What is a Spectrum?
A quick overview of the spectrum of a time series process.
Before we can answer that question we should first discuss a time series briefly. A time series is a sequence of random variables, \(X_{0}, ... , X_{n-1}\), indexed by time with a correlation structure that exists between the different times, \(R(t_{0}, t_{1})\). Order is important, however the indexing variable need not be time, but could be depth (or distance) or any other variable you might want; pressure, brightness, voltage, etc…
An example of a time series is air pollutation data collected by Environment and Climate Change Canada (ECCC) from their National Air Pollutation Surveillance (NAPS) program. A year of this data is plotted in Figure 1
We will make a few assumptions about our ozone data:
- it is at least weakly stationary
- the distribution of the data does not deviate too far from Gaussian
When a time series is stationary, its distributional properties do not change with time, e.g., the mean and variance are not functions of time.
Neither of these is likely true, however for now we will go with it.
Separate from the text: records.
(** C4: when the file parses to a table without rows, [upload_csv_to_bq]
    announces the file, downloads it, prints and mails the error
    "CSV is empty!" and returns: nothing is loaded, the counter and
    [files_added] are as before, and the outcome of the file is
    [SkippedEmpty]. *)
Theorem empty_table_is_skipped (a : answers) (folder_name file_name file_id : str)
        (cfg : config) (df : dataframe) (s : state) :
  config_of folder_name = Ok cfg ->
  a_read_csv a = Ok df ->
  df_rows df = 0%nat ->
  let error := ValueError (py "CSV is empty!") in
  let evs := [ EPrint (uploading_text folder_name file_name);
               EDownload file_id (params_of cfg);
               EPrint (error_text file_name folder_name error);
               EMail error_subject (error_text file_name folder_name error) ] in
  upload_csv_to_bq table dataset a folder_name file_name file_id s
  = (Ok tt, add_log s evs)
  /\ forallb (fun e => negb (is_load e)) evs = true
  /\ classify_upload table a folder_name file_name = SkippedEmpty.
Proof.
  intros Hcfg Hread Hrows. cbv zeta.
  assert (Hempty : df_empty df = true).
  { unfold df_empty. rewrite Hrows. apply orb_true_r. }
  split; [|split; [reflexivity|]].
  - rewrite (upload_csv_to_bq_eq table dataset a folder_name file_name file_id
               cfg s Hcfg).
    rewrite Hread, Hempty, add_log_app. reflexivity.
  - unfold classify_upload. by rewrite Hread, Hempty.
Qed.

(** C10, amended: [files_added] is one list for the process, so a
    connector constructed after an earlier run starts with the names
    that run recorded, and they come first in its end-of-run
    notification; [counter] is not shared: the new connector reads it
    as 1, whatever the earlier run counted, and its delays fall before
    its own 5th, 10th, ... load attempt. *)
Theorem files_added_shared_counter_not (s : state)
        (folders_ids items : list drive_file) :
  discovery shared_drive_name w = Ok (folders_ids, items) ->
  items <> [] ->
  fst (run (new_instance s)) = Ok tt ->
  files_added (new_instance s) = files_added s
  /\ self_counter (new_instance s) = 1%Z
  /\ exists evs,
       let added := files_added s
                    ++ names_with table (make_folders_dict folders_ids)
                         recorded items in
       log (snd (run (new_instance s))) = log s ++ evs ++ [summary_mail added]
       /\ files_added (snd (run (new_instance s))) = added
       /\ no_summary evs = true
       /\ throttle_trace evs = every_fifth (attempts evs).
Proof.
  intros Hdisc Hitems Hok.
  split; [reflexivity|]. split; [reflexivity|].
  destruct (run_completed (new_instance s) folders_ids items Hdisc Hitems Hok)
    as (evs & Hlog & Hfa & Hns & Htr & _).
  exists evs. cbv zeta in *. repeat split; try assumption.
  rewrite Htr. apply (throttle_pattern_every_fifth 1).
Qed.

End RunClaims.

(** ** Examples and counterexamples of runs *)

Lemma summary_lists_loaded_files_witness :
  exists evs,
    log (snd (run_transfer unidecode_excerpt (py "shared") (py "ds") (py "proj")
                (world_with [file_named "a.csv" new_file_answers;
                             file_named "skip.csv" present_answers;
                             file_named "b.csv" new_file_answers])
                fresh_process))
    = evs ++ [EMail summary_subject
                (py "Files added: " ++ nl ++ py "a.csv" ++ nl ++ py "b.csv")].
Proof.
  destruct (summary_lists_loaded_files unidecode_excerpt (py "shared") (py "ds")
              (py "proj")
              (world_with [file_named "a.csv" new_file_answers;
                           file_named "skip.csv" present_answers;
                           file_named "b.csv" new_file_answers])
              fresh_process
              [folder_entry "F1" "folder_1"; folder_entry "F2" "folder_2";
               folder_entry "F3" "folder_3"]
              [file_named "a.csv" new_file_answers;
               file_named "skip.csv" present_answers;
               file_named "b.csv" new_file_answers])
    as [_ Hrun].
  - reflexivity.
  - destruct Hrun as (evs & Hlog & _ & Hbody).
    + discriminate.
    + vm_compute. reflexivity.
    + destruct Hbody as (_ & _ & Hsent).
      * reflexivity.
      * vm_compute. reflexivity.
      * exists evs. cbv zeta in Hlog, Hsent.
        rewrite Hsent in Hlog by (vm_compute; discriminate).
        exact Hlog.
Defined.

(** C2, as stated, fails: a run whose listing is empty returns without
    sending anything, so it sends no end-of-run notification, neither the
    list of files nor the "no file" message. *)
Lemma empty_listing_sends_no_summary :
  example_run [] fresh_process = (Ok tt, fresh_process)
  /\ summaries (log (snd (example_run [] fresh_process))) = [].
Proof. split; reflexivity. Qed.
(** [v.m] *)
Definition get_member (v : value) (m : member) : result value :=
  match v with
  | VUndefined =>
      TypeError ("Cannot read properties of undefined (reading '"
                   ++ member_name m ++ "')")
  | VNull =>
      TypeError ("Cannot read properties of null (reading '"
                   ++ member_name m ++ "')")
  | _ => Return (pick v m)
  end.

(** [v[0]] *)
Definition at0 (v : value) : result value :=
  match v with
  | VUndefined => TypeError "Cannot read properties of undefined (reading '0')"
  | VNull => TypeError "Cannot read properties of null (reading '0')"
  | _ => Return (first_opt v)
  end.

(** [const { m, ... } = v]: the pattern needs an object to take apart. *)
Definition destructure (v : value) (first : member) (what : string)
  : result unit :=
  match v with
  | VUndefined =>
      TypeError ("Cannot destructure property '" ++ member_name first
                   ++ "' of '" ++ what ++ "' as it is undefined.")
  | VNull =>
      TypeError ("Cannot destructure property '" ++ member_name first
                   ++ "' of '" ++ what ++ "' as it is null.")
  | _ => Return tt
  end.

(** an object literal or an assignment that defines [k] last *)
Fixpoint assign (k : string) (v : value) (props : list (string * value))
  : list (string * value) :=
  match props with
  | [] => [ (k, v) ]
  | (k', v') :: rest =>
      if String.eqb k k' then (k', v) :: rest
      else (k', v') :: assign k v rest
  end.

Definition indexed (elems : list value) : list (string * value) :=
  combine (map (fun i => decimal (Z.of_nat i)) (seq 0 (length elems))) elems.

Section Units.

(** the UTF-16 code units of a string, each as a string *)
Variable String_units : string -> list string.

(** the own enumerable members that [{...v}] and [Object.keys(v)] see *)
Definition enumerable (v : value) : list (string * value) :=
  match v with
  | VObj props => props
  | VArr elems => indexed elems
  | VStr s => indexed (map VStr (String_units s))
  | _ => []
  end.

Definition Object_keys (v : value) : list string := map fst (enumerable v).

End Units.

End Access.

(** ** issuer.js: class VCIssuer *)

Module Issuer.
Import JS.

Definition context : value :=
  VArr [ VStr "https://www.w3.org/2018/credentials/v1" ].

(** the [vcPayload] of [issueTaskLogVC] *)
Definition taskLog_payload (nbf : Z) (issuedAt : string)
  (holderDID taskData : value) : value :=
  VObj [ ("sub", holderDID);
         ("nbf", VNum nbf);
         ("vc",
          VObj [ ("@context", context);
                 ("type", VArr [ VStr "VerifiableCredential";
                                 VStr "TaskLogCredential" ]);
                 ("credentialSubject",
                  VObj [ ("id", holderDID);
                         ("taskLog", taskData);
                         ("issuedAt", VStr issuedAt) ]) ]) ].

(** the [vcPayload] of [issueServiceEndpointVC] *)
Definition serviceEndpoint_payload (nbf : Z) (issuedAt : string)
  (serverDID serviceInfo : value) : value :=
  VObj [ ("sub", serverDID);
         ("nbf", VNum nbf);
         ("vc",
          VObj [ ("@context", context);
                 ("type", VArr [ VStr "VerifiableCredential";
                                 VStr "ServiceEndpointCredential" ]);
                 ("credentialSubject",
                  VObj [ ("id", serverDID);
                         ("serviceEndpoint", serviceInfo);
                         ("issuedAt", VStr issuedAt) ]) ]) ].

Section Issuing.

Variable Date_toISOString : Z -> string.

(** [createVerifiableCredentialJwt(vcPayload, { did: this.did, signer:
    this.signer })] *)
Variable createVerifiableCredentialJwt : value -> result string.

(** [now] is the reading of [Date.now()], [today] that of [new Date()]. *)
Definition issueTaskLogVC (now today : Z) (holderDID taskData : value)
  : result string :=
  _ <- toString holderDID ;;
  createVerifiableCredentialJwt
    (taskLog_payload (now / 1000) (Date_toISOString today) holderDID taskData).

Definition issueServiceEndpointVC (now today : Z) (serverDID serviceInfo : value)
  : result string :=
  _ <- toString serverDID ;;
  createVerifiableCredentialJwt
    (serviceEndpoint_payload (now / 1000) (Date_toISOString today)
       serverDID serviceInfo).

End Issuing.

End Issuer.

(** ** 2_server.js: the other handlers *)

Module Endpoints.
Import JS Policy Server Access.

(** [res.status(500).json({ error: 'AI task processing failed', details:
    error.message })] *)
Definition task_failure (details : string) : response :=
  {| status := 500;
     body := VObj [ ("error", VStr "AI task processing failed");
                    ("details", VStr details) ] |}.

(** the readings of the clock in [/ai/task], in the order of the code:
    [Date.now()], [new Date()] in the case, [Date.now()], [new Date()] *)
Record readings : Type := {
  startTime : Z;
  caseTime : Z;
  endTime : Z;
  stampTime : Z
}.

(** [let serverVC = null; let serverVP = null; let serverInitialized =
    false] *)
Record server_state : Type := {
  serverVC : value;
  serverVP : value;
  serverInitialized : bool
}.

Definition fresh_state : server_state :=
  {| serverVC := VNull; serverVP := VNull; serverInitialized := false |}.

(** the [vp] payload both sides sign *)
Definition presentation_payload (credentials : list value) : value :=
  VObj [ ("vp",
          VObj [ ("@context", Issuer.context);
                 ("type", VArr [ VStr "VerifiablePresentation" ]);
                 ("verifiableCredential", VArr credentials) ]) ].

Definition serviceInfo : value :=
  VObj [ ("url", VStr "http://localhost:3000");
         ("protocols", VArr [ VStr "A2A"; VStr "DID-Auth" ]);
         ("version", VStr "1.0") ].

Section Handlers.

Variable verifyPresentation : value -> verification.
Variable Date_toISOString : Z -> string.
Variable String_units : string -> list string.
Variable createVerifiableCredentialJwt : value -> result string.
Variable createVerifiablePresentationJwt : value -> result string.

(** [serverDID] and [issuer.did], fixed when the process starts *)
Variable serverDID : string.
Variable issuerDID : string.

(** *** POST /ai/task *)

(** the [switch]; [suffix] is
    [Math.random().toString(36).substr(2, 9).toUpperCase()] *)
Definition taskDetails (suffix : string) (today : Z) (taskType taskData : value)
  : result value :=
  match taskType with
  | VStr "OrderPizza" =>
      menu <- get_member taskData m_menu ;;
      size <- get_member taskData m_size ;;
      Return (VObj [ ("orderId", VStr ("ORD-" ++ suffix));
                     ("menu", if truthy menu then menu else VStr "페퍼로니 피자");
                     ("size", if truthy size then size else VStr "L");
                     ("price", VNum 25000);
                     ("estimatedDelivery", VStr "30분");
                     ("recommendation", VStr "콜라 추가 (+2000원)") ])
  | VStr "QueryStatus" =>
      Return (VObj [ ("status", VStr "active");
                     ("lastUpdate", VStr (Date_toISOString today));
                     ("uptime", VStr "99.9%") ])
  | VStr "UpdateProfile" =>
      Return (VObj [ ("updated", VBool true);
                     ("fields",
                      VArr (map VStr
                              (Object_keys String_units
                                 (if truthy taskData then taskData
                                  else VObj []))));
                     ("timestamp", VStr (Date_toISOString today)) ])
  | _ =>
      Return (VObj [ ("message", VStr "Unknown task type");
                     ("received", taskType) ])
  end.

(** the [try] block; [reqBody] is [req.body] *)
Definition ai_task_attempt (suffix : string) (clock : readings)
  (reqBody : value) : result response :=
  _ <- destructure reqBody m_authToken "req.body" ;;
  let authToken := pick reqBody m_authToken in
  let taskType := pick reqBody m_taskType in
  let taskData := pick reqBody m_taskData in
  if negb (truthy authToken)
  then Return (rejection 401 "인증 토큰이 필요합니다")
  else
    _ <- toString taskType ;;
    taskDetails <- taskDetails suffix (caseTime clock) taskType taskData ;;
    let processingTime := endTime clock - startTime clock in
    Return {| status := 200;
              body := VObj [ ("success", VBool true);
                             ("taskType", taskType);
                             ("details", taskDetails);
                             ("processingTime", VNum processingTime);
                             ("timestamp",
                              VStr (Date_toISOString (stampTime clock))) ] |}.

Definition ai_task (suffix : string) (clock : readings) (reqBody : value)
  : response :=
  match ai_task_attempt suffix clock reqBody with
  | Return res => res
  | Throw error => task_failure (message error)
  end.

(** *** POST /a2a/message, of the first version of the server *)

(** the [try] block *)
Definition a2a_message_attempt (vpJwt : value) : result response :=
  verified <- await_verifyPresentation verifyPresentation vpJwt ;;
  presentation <- get verified f_verifiablePresentation ;;
  credentials <- get presentation f_verifiableCredential ;;
  vc <- at0 credentials ;;
  credentialSubject <- get vc f_credentialSubject ;;
  clientDid <- get credentialSubject f_id ;;
  let taskInfo := pick credentialSubject m_task in
  printed <- toString clientDid ;;
  Return {| status := 200;
            body := VObj [ ("status", VStr "success");
                           ("message",
                            VStr ("반갑습니다 " ++ printed
                                    ++ "님, 블록체인에서 당신의 Task VC를 확인했습니다!")) ] |}.

(** [vpJwt] is [req.headers['x-a2a-did-vp']]. *)
Definition a2a_message (vpJwt : value) : response :=
  if negb (truthy vpJwt)
  then rejection 401 "Authentication Required (VP)"
  else
    match a2a_message_attempt vpJwt with
    | Return res => res
    | Throw _ => rejection 403 "유효하지 않은 DID 서명입니다."
    end.

(** *** POST /api/verify-server-vp *)

Definition verify_server_vp_attempt (reqBody : value) : result response :=
  _ <- destructure reqBody m_serverVP "req.body" ;;
  let serverVP := pick reqBody m_serverVP in
  if negb (truthy serverVP)
  then Return (rejection 400 "serverVP is required")
  else
    verifiedVP <- await_verifyPresentation verifyPresentation serverVP ;;
    issuer <- get_member verifiedVP m_issuer ;;
    Return {| status := 200;
              body := VObj [ ("verified", VBool true); ("issuer", issuer) ] |}.

Definition verify_server_vp (reqBody : value) : response :=
  match verify_server_vp_attempt reqBody with
  | Return res => res
  | Throw error => rejection 400 (message error)
  end.

(** *** initializeServer and GET /agent-card *)

(** The assignments made before an exception stay. *)
Definition initializeServer (now today : Z) (st : server_state)
  : server_state * result unit :=
  match Issuer.issueServiceEndpointVC Date_toISOString
          createVerifiableCredentialJwt now today (VStr serverDID) serviceInfo
  with
  | Throw e => (st, Throw e)
  | Return vc =>
      match createVerifiablePresentationJwt (presentation_payload [ VStr vc ])
      with
      | Throw e =>
          ({| serverVC := VStr vc;
              serverVP := serverVP st;
              serverInitialized := serverInitialized st |}, Throw e)
      | Return vp =>
          ({| serverVC := VStr vc;
              serverVP := VStr vp;
              serverInitialized := true |}, Return tt)
      end
  end.

Definition agent_card_body (st : server_state) : value :=
  VObj [ ("name", VStr "Burger Server Agent");
         ("description", VStr "DID 기반 양방향 인증 에이전트");
         ("did", VStr serverDID);
         ("serverVP", serverVP st);
         ("securitySchemes",
          VObj [ ("did_auth",
                  VObj [ ("type", VStr "did-vc");
                         ("description",
                          VStr "TaskLog VC가 포함된 VP를 제출하세요.");
                         ("issuerDID", VStr issuerDID) ]) ]) ].

(** The handler has no [try]: when the initialization throws, it sends
    no response. *)
Definition agent_card (now today : Z) (st : server_state)
  : server_state * option response :=
  let (st', outcome) :=
    if serverInitialized st then (st, Return tt)
    else initializeServer now today st in
  match outcome with
  | Return _ => (st', Some {| status := 200; body := agent_card_body st' |})
  | Throw _ => (st', None)
  end.

(** requests for the agent card served one after the other, each with
    its two readings of the clock *)
Fixpoint agent_cards (requests : list (Z * Z)) (st : server_state)
  : server_state * list (option response) :=
  match requests with
  | [] => (st, [])
  | (now, today) :: rest =>
      let (st1, res) := agent_card now today st in
      let (st2, more) := agent_cards rest st1 in
      (st2, res :: more)
  end.

(** The start of the process: [await initializeServer()] and then
    [app.listen].  The result is the state in which the server starts to
    listen; there is none when the initialization throws. *)
Definition listening (now today : Z) : option server_state :=
  match initializeServer now today fresh_state with
  | (st, Return _) => Some st
  | (_, Throw _) => None
  end.

End Handlers.

(** [taskType] selects the first case of the [switch] *)
Definition orders_pizza (taskType : value) : bool :=
  match taskType with
  | VStr "OrderPizza" => true
  | _ => false
  end.

(** what [/ai/task] is to answer, by the shape of the request *)
Definition expected_status (reqBody : value) : Z :=
  if nullish reqBody then 500
  else if negb (truthy (pick reqBody m_authToken)) then 401
  else if negb (Shape.printable (pick reqBody m_taskType)) then 500
  else if orders_pizza (pick reqBody m_taskType)
          && nullish (pick reqBody m_taskData) then 500
  else 200.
Based on these assumptions we can calculate the autocovariance function (ACVF) of the series:
\[\hat{R}(\tau) = \frac{1}{n-1}\sum_{t=0}^{n-\tau}X_{t}X_{t-\tau}\]
where \(\tau\) is the lag. Because we’ve made the stationary assumption, the ACVF is a function of lag only (remember, the variance (or covariance in this case) is time independent).
This ACVF in Figure @ref(fig:o3.acvf) is pretty interesting as there appears to be some kind of sinusoidal shape present. We will talk about this in a future post.
It turns out that the spectrum is the Fourier transform of the ACVF, i.e., the spectrum, a function of frequency and denoted \(S(f)\), and the ACVF, \(R(\tau)\), are Fourier transform pairs.
\[S(f) \overset{\mathcal{F}}{\longleftrightarrow} R(\tau)\] We’re getting close - so we know one way to estimate the spectrum, we calculate the sample autocovariance and then Fourier transform it, but what is the spectrum?
The spectrum decomposes the variance of a process by frequency. In other words, we assume that our time series can be represented by a bunch of sinusoids at different frequencies and the spectrum tells us how much variance is contributed by each of these sinusoids. Another way to think about it is which sinusoids are “most important” in the time series.
We end this discussion with a quick look at a spectrum (Figure 3) calculated using the Multitaper method (definitely to be discussed in a future post).
This spectrum is pretty interesting in and of itself. From even a quick look it seems that most of the variance in the process is contained in the low frequencies (notice the negative trend). In particular, the frequency corresponding to a period of 1 day (the dotted vertical line) and its harmonics are very prominent, which tells us that there is a strong daily signal contained in this time series. The daily nature of ozone data is unsurprising given the physics / chemistry involved (another post).
The Big Take Aways:
- A time series is a sequence of random variables ordered by time (or another indexing variable) where order is important and some kind of correlation structure exists;
- The autocovariance and the spectrum of a process are Fourier transform pairs; and
- The spectrum decomposes the varaince of the time series process by frequency.